実は、この七十三歳のエロ坊主、うちと顔見知りである。
浄土真宗の中の派は違うが(うちは大谷派)、会議の際、出席した従弟と、次の年に代理で出席した私を捕まえて、子供たちの教育について熱心に語っていた。
従弟ケンタは、目上の人となると、もう無条件で尊敬して、いわゆる「染まる」ので、「胡散臭えジジイだぜ」と切り捨てた私と、マジで口喧嘩したものだ。
それが今回の事件で。
ケンタはさすがに、見るも哀れなほど、落ち込んでしまっていた。
私は追い討ちをかける気も起きず、ただ、「いい歳こいて何やってんだろうねえ、全く。しょうがねえなぁー」と言うにとどめておいた。
以下はケンタとのやりとりの一部。
「何で兄貴はあの時、胡散臭いって思ったの?」とケンタ。
「話し方がいちいち紋切りだったからさ」と私。
「ああ・・・そう言えば・・・」
「だろ?あの歳になっちまやあ、普通は、俺たち若えもんに対して、あんな喋り方はしないんだ。それがあれだろ?腹に一物隠してるなってすぐ分かったよ。本性を隠そうとする輩は、正体を悟られないために、色々と着飾るんだけど、あのジジイは丸分かりだったなぁー」
「俺、ほんとに騙されやすいのかな・・・」
「うん。
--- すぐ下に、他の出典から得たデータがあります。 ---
(* ===== verification/PipyPublish.v ===== *)
(** * The generation job and what the proxy receives ([jobs.go])

    [Run] as a whole: the configuration is generated, encoded and published.
    The theorems follow the catalog to the file a repo server ends up with:
    reading it back as JSON gives a document of the configuration's type
    that routes each host name and port to the clusters of the catalog's
    services and lists the endpoints of every cluster with their balanced
    weights. *)

From Stdlib Require Import Ascii String.
From S2P Require Import Prelude GoStrings GoJson GoSort MapSet NetIP Constants MeshService ApiTypes.
From S2P Require Import Informers Kube Multicluster Provider Policy Catalog Configurator.
From S2P Require Import PipyConf PipyGen PipyNames PipyRoutes PipyJob RepoClient PipyJson PipySchema.

(** ** [Run] *)

Section Run.
Context {RO : RangeOrder} `{!SortSort} `{!MapSet WeightedCluster} `{!MapSet string}.
Context {Server : Type} (serve : Server -> Request -> Server * (Response + string)).
Context (ecnetProxyCodebase ecnetCodebaseRepo : string) (stamp : Z -> string).
(* ===== verification/Dataplane.v ===== *)
(** * The bridge data plane ([pkg/ecnet/bridge/dataplane])

    The job that keeps two eBPF maps of the bridge in step with the
    cluster: the host names the bridge answers DNS queries for, and the DNS
    servers whose answers it rewrites. The maps themselves and the packing
    of domain names are library code, and parameters here. *)

From Stdlib Require Import String Ascii.
From S2P Require Import Prelude GoStrings MapSet NetIP MeshService ApiTypes Kube Policy Catalog.

(** ** eBPF maps *)

(** The operations of a loaded [ebpf.Map], with what a successful or failed
    call does to its contents. *)
Record BpfMap (K V : Type) `{Countable K} := mkBpfMap {
  bpf_state : Type;
  bpf_view : bpf_state -> gmap K V;
  bpf_Update : bpf_state -> K -> V -> bpf_state * option string;
  bpf_Delete : bpf_state -> K -> bpf_state * option string;
  bpf_Update_view : forall s k v,
    bpf_view (bpf_Update s k v).1 =
      match (bpf_Update s k v).2 with None => <[k := v]> (bpf_view s) | Some _ => bpf_view s end;
  bpf_Delete_view : forall s k,
    bpf_view (bpf_Delete s k).1 =
      match (bpf_Delete s k).2 with None => delete k (bpf_view s) | Some _ => bpf_view s end
}.
Arguments bpf_state {K V _ _} b.
Arguments bpf_view {K V _ _} b s.
Arguments bpf_Update {K V _ _} b s k v.
Arguments bpf_Delete {K V _ _} b s k.
Arguments bpf_Update_view {K V _ _} b s k v.
Arguments bpf_Delete_view {K V _ _} b s k.

(** ** [helpers/map.go] *)

Definition ECNetDNSResolveMap : string := "/sys/fs/bpf/ecnet_dns_resdb".
Definition ECNetDNSEndpointMap : string := "/sys/fs/bpf/ecnet_dns_endpt".

Record dnsQuery := mkDnsQuery {
  dq_QType : Z;
  dq_QClass : Z;
  dq_Name : list Z
}.

#[global] Instance dnsQuery_eq_dec : EqDecision dnsQuery.
Proof. solve_decision. Defined.

#[global] Instance dnsQuery_countable : Countable dnsQuery.
Proof.
  apply (inj_countable' (fun q => (dq_QType q, dq_QClass q, dq_Name q))
           (fun '(t, c, n) => mkDnsQuery t c n)).
  by intros [].
Defined.

Record aRecord := mkARecord {
  ar_Addr : list Z;
  ar_TTL : Z
}.

(** [dns.TypeA], [dns.TypeAAAA] and [dns.ClassINET]. *)
Definition TypeA : Z := 1.
Definition TypeAAAA : Z := 28.
Definition ClassINET : Z := 1.
Definition qTypes : list Z := [TypeA; TypeAAAA].

(** [binary.BigEndian.PutUint32] *)
Definition be32 (n : Z) : list Z :=
  [uint8(Z.shiftr n 24); uint8(Z.shiftr n 16); uint8(Z.shiftr n 8); uint8(n)].

(** The address of the first of the four bytes of an IPv4 address: [nil] if
    the string does not parse, a panic on an IPv6 address. *)
Definition ip2ptr (ipstr : string) : outcome (option (list Z)) :=
  match ParseIP ipstr with
  | None => Ret None
  | Some ip => match To4 ip with Some (b :: bs) => Ret (Some (b :: bs)) | _ => Panic end
  end.

Section Bridge.
Context (resMap : BpfMap dnsQuery aRecord) (epMap : BpfMap (list Z) (list Z)).
Context (LoadPinnedMap : string -> option string) (PackDomainName : string -> list Z + string).
Context `{!RangeOrder} `{!MapSet WeightedCluster}.

(** The package variables: the address of the bridge, whether the maps are
    loaded, and the maps. *)
Record Kernel := mkKernel {
  k_bridgeIPInt : Z;
  k_dnsResolveMap : bool;
  k_dnsEndpointMap : bool;
  k_res : bpf_state resMap;
  k_ep : bpf_state epMap
}.

Definition set_handles (k : Kernel) (r e : bool) : Kernel :=
  mkKernel (k_bridgeIPInt k) r e (k_res k) (k_ep k).

Definition set_res (k : Kernel) (s : bpf_state resMap) : Kernel :=
  mkKernel (k_bridgeIPInt k) (k_dnsResolveMap k) (k_dnsEndpointMap k) s (k_ep k).

Definition set_ep (k : Kernel) (s : bpf_state epMap) : Kernel :=
  mkKernel (k_bridgeIPInt k) (k_dnsResolveMap k) (k_dnsEndpointMap k) (k_res k) s.

Definition InitLoadPinnedMap (k : Kernel) : Kernel * option string :=
  match LoadPinnedMap ECNetDNSResolveMap with
  | Some err => (set_handles k false (k_dnsEndpointMap k),
                 Some ("load map[" +:+ ECNetDNSResolveMap +:+ "] error: " +:+ err))
  | None =>
      match LoadPinnedMap ECNetDNSEndpointMap with
      | Some err => (set_handles k true false,
                     Some ("load map[" +:+ err +:+ "] error: " +:+ ECNetDNSEndpointMap))
      | None => (set_handles k true true, None)
      end
  end.

(** Using a map that could not be loaded dereferences a nil pointer. *)
Definition GetDNSResolveMap (k : Kernel) : outcome Kernel :=
  let k' := if k_dnsResolveMap k then k else (InitLoadPinnedMap k).1 in
  if k_dnsResolveMap k' then Ret k' else Panic.

Definition GetDNSEndpointMap (k : Kernel) : outcome Kernel :=
  let k' := if k_dnsEndpointMap k then k else (InitLoadPinnedMap k).1 in
  if k_dnsEndpointMap k' then Ret k' else Panic.

Definition UpdateDNSResolveEntry (k : Kernel) (name : string) (ttl : Z) : outcome Kernel :=
  for_range (fun k qType =>
    match PackDomainName (name +:+ ".") with
    | inr _ => Ret k
    | inl packed =>
        k' ← GetDNSResolveMap k;
        Ret (set_res k' (bpf_Update resMap (k_res k') (mkDnsQuery qType ClassINET packed)
                           (mkARecord (be32 (k_bridgeIPInt k')) ttl)).1)
    end) k qTypes.

Definition DeleteDNSResolveEntry (k : Kernel) (name : string) : outcome Kernel :=
  for_range (fun k qType =>
    match PackDomainName name with
    | inr _ => Ret k
    | inl packed =>
        k' ← GetDNSResolveMap k;
        Ret (set_res k' (bpf_Delete resMap (k_res k') (mkDnsQuery qType ClassINET packed)).1)
    end) k qTypes.

(** The kernel refuses a nil pointer, and the map is not changed. *)
Definition UpdateDNSEndpointEntry (k : Kernel) (dnsEndpointIP dnsClusterIP : string)
  : outcome Kernel :=
  dnsEIPPtr ← ip2ptr dnsEndpointIP;
  dnsCIPPtr ← ip2ptr dnsClusterIP;
  k' ← GetDNSEndpointMap k;
  match dnsEIPPtr, dnsCIPPtr with
  | Some eip, Some cip => Ret (set_ep k' (bpf_Update epMap (k_ep k') eip cip).1)
  | _, _ => Ret k'
  end.

Definition DeleteDNSEndpointEntry (k : Kernel) (dnsEndpointIP : string) : outcome Kernel :=
  dnsEIPPtr ← ip2ptr dnsEndpointIP;
  k' ← GetDNSEndpointMap k;
  match dnsEIPPtr with
  | Some eip => Ret (set_ep k' (bpf_Delete epMap (k_ep k') eip).1)
  | None => Ret k'
  end.

(** ** [server/jobs.go] *)

(** The state of the server the job works on. *)
Record Server := mkServer {
  srv_dnsEndpoints : gmap string string;
  srv_dnsResolves : gmap string Z;
  srv_kernel : Kernel
}.

(** [NewBridgeServer]: nothing is tracked. *)
Definition NewBridgeServer (k : Kernel) : Server := mkServer ∅ ∅ k.

Definition set_Endpoints (s : Server) (m : gmap string string) : Server :=
  mkServer m (srv_dnsResolves s) (srv_kernel s).

Definition set_Resolves (s : Server) (m : gmap string Z) : Server :=
  mkServer (srv_dnsEndpoints s) m (srv_kernel s).

Definition on_kernel (f : Kernel -> outcome Kernel) (s : Server) : outcome Server :=
  k ← f (srv_kernel s); Ret (mkServer (srv_dnsEndpoints s) (srv_dnsResolves s) k).

(** The addresses of the subsets that serve the port of the DNS service:
    the three nested loops. *)
Definition add_address (dnsSvc : MeshService) (svc : option KService)
    (latestEndpointsMap : gmap string string) (address : EndpointAddress)
  : outcome (gmap string string) :=
  if negb (String.eqb (Subdomain dnsSvc) "")
     && negb (String.eqb (Subdomain dnsSvc) (ea_Hostname address)) then Ret latestEndpointsMap
  else match ParseIP (ea_IP address) with
       | None => Ret latestEndpointsMap
       | Some _ => s ← deref svc; Ret (<[ea_IP address := svc_ClusterIP s]> latestEndpointsMap)
       end.

Definition add_port (dnsSvc : MeshService) (svc : option KService) (dnsEndpoint : EndpointSubset)
    (latestEndpointsMap : gmap string string) (port : EndpointPort)
  : outcome (gmap string string) :=
  if negb (Z.eqb (eport_Port port) (ms_Port dnsSvc)) then Ret latestEndpointsMap
  else for_range (add_address dnsSvc svc) latestEndpointsMap (sub_Addresses dnsEndpoint).

Definition latest_endpoints (dnsSvc : MeshService) (svc : option KService) (endpoints : KEndpoints)
  : outcome (gmap string string) :=
  for_range (fun m dnsEndpoint => for_range (add_port dnsSvc svc dnsEndpoint) m (sub_Ports dnsEndpoint))
    ∅ (eps_Subsets endpoints).

Definition dns_service (config : EcnetConfig) : MeshService :=
  let dns := cfg_DNS (ec_Spec config) in
  mkMeshService (dns_Namespace dns) (dns_Name dns) (dns_Port dns) 0 (dns_Protocol dns) "".

(** The two loops that bring the eBPF map in line with the latest
    endpoints. *)
Definition update_endpoint (s : Server) (entry : string * string) : outcome Server :=
  let '(eip, cip) := entry in
  match srv_dnsEndpoints s !! eip with
  | None => on_kernel (fun k => UpdateDNSEndpointEntry k eip cip) s
  | Some pcip =>
      if negb (EqualFold cip pcip) then
        on_kernel (fun k => UpdateDNSEndpointEntry k eip cip)
          (set_Endpoints s (<[eip := cip]> (srv_dnsEndpoints s)))
      else Ret s
  end.

Definition prune_endpoint (latest : gmap string string) (s : Server) (entry : string * string)
  : outcome Server :=
  let '(eip, _) := entry in
  match latest !! eip with
  | None => on_kernel (fun k => DeleteDNSEndpointEntry k eip)
              (set_Endpoints s (delete eip (srv_dnsEndpoints s)))
  | Some _ => Ret s
  end.

Definition syncDNSEndpoints (kubeController : Controller) (config : EcnetConfig) (s : Server)
  : outcome Server :=
  let dnsSvc := dns_service config in
  let svc := ctl_GetService kubeController dnsSvc in
  match ctl_GetEndpoints kubeController dnsSvc with
  | (_, Some _) => Ret s
  | (dnsEndpoints, None) =>
      endpoints ← deref dnsEndpoints;
      latestEndpointsMap ← latest_endpoints dnsSvc svc endpoints;
      s1 ← for_range update_endpoint s (range latestEndpointsMap);
      for_range (prune_endpoint latestEndpointsMap) s1 (range (srv_dnsEndpoints s1))
  end.

(** The host names without a port. *)
Definition latest_resolves (configs : gmap Z (list OutboundTrafficPolicy)) : gmap string Z :=
  foldl (fun m '(_, policies) =>
    foldl (fun m policy =>
      foldl (fun m hostname => if ContainsByte hostname ":" then m else <[hostname := 0]> m)
        m (otp_Hostnames policy)) m policies) ∅ (range configs).

Definition add_resolve (s : Server) (entry : string * Z) : outcome Server :=
  let '(hostname, _) := entry in
  match srv_dnsResolves s !! hostname with
  | None => on_kernel (fun k => UpdateDNSResolveEntry k hostname 60)
              (set_Resolves s (<[hostname := 1]> (srv_dnsResolves s)))
  | Some _ => Ret s
  end.

Definition prune_resolve (latest : gmap string Z) (s : Server) (entry : string * Z)
  : outcome Server :=
  let '(hostname, _) := entry in
  match latest !! hostname with
  | None => on_kernel (fun k => DeleteDNSResolveEntry k hostname)
              (set_Resolves s (delete hostname (srv_dnsResolves s)))
  | Some _ => Ret s
  end.

Definition syncDNSResolves (policy : OutboundMeshTrafficPolicy) (s : Server) : outcome Server :=
  if bool_decide (omtp_HTTPRouteConfigsPerPort policy = ∅) then Ret s
  else
    let latestResolvesMap := latest_resolves (omtp_HTTPRouteConfigsPerPort policy) in
    s1 ← for_range add_resolve s (range latestResolvesMap);
    for_range (prune_resolve latestResolvesMap) s1 (range (srv_dnsResolves s1)).

(** [BridgeNodeWatcherJob.Run] *)
Definition Run (kubeController : Controller) (config : EcnetConfig)
    (policy : OutboundMeshTrafficPolicy) (s : Server) : outcome Server :=
  s1 ← syncDNSEndpoints kubeController config s;
  syncDNSResolves policy s1.

(** ** The host names the bridge resolves *)

(** A host name without a port, of some route configuration. *)
Definition wanted (policy : OutboundMeshTrafficPolicy) (h : string) : Prop :=
  ContainsByte h ":" = false /\
  exists port policies p, omtp_HTTPRouteConfigsPerPort policy !! port = Some policies /\
    p ∈ policies /\ h ∈ otp_Hostnames p.

(** A loop that only inserts keys. *)
Lemma dom_insert_loop {A} (f : gmap string Z -> A -> gmap string Z) (P : A -> string -> Prop) l m h :
  (forall m a, h ∈ dom (f m a) <-> h ∈ dom m \/ P a h) ->
  h ∈ dom (foldl f m l) <-> h ∈ dom m \/ exists a, a ∈ l /\ P a h.
Proof.
  intros Hf. revert m. induction l as [|a l IH]; intros m; simpl; [set_solver|].
  rewrite IH, Hf. set_solver.
Qed.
ほんとに善人だからな、ケンタは。悪いことじゃねえ。ただ、善人である以上に、悪人であることも必要なんだぜ。そうでなければ、善に強いだけで、悪に弱くなっちまうからな」
「ああ、『欲望に負けた』とか言ってたねぇー」
「そう。おのれの悪といかに真剣に向き合っていなかったかってことだよ」

・・・・・・

それにしても。
今回の事件だけでなく、いい歳をした坊さんが、恥ずかしいことをして世間を騒がすのは、全くどうかと思ってしまう。
修行が足りないどころではない。
坊さんという自覚がない、お寺という安穏さにあぐらをかいてる、俗人というところか。
こんな、たわけた破戒僧どもは、個人的に始末してしまいたい。
親鸞の言葉に、悪人もてなお往生を成すというのがあるが、今回のも含めて、欲望に負けたというハンパ者は、悪の何たるかも分からないままだろうから、往生などどうして成せよう。
俗人は、善と悪の二元性に苦しむ。
で、普通は善人であろうと努力する。
しかし、それだけでは駄目なのだ。
悪人であろうと努力するのも必要だ。
そこで初めて、二元性という両極をひとつにして、ひとつ、突き抜けることが出来る。
即ち、自分自身という人間をよく知り、そして、自分自身に打ち克って、新しい自分自身に成るということである。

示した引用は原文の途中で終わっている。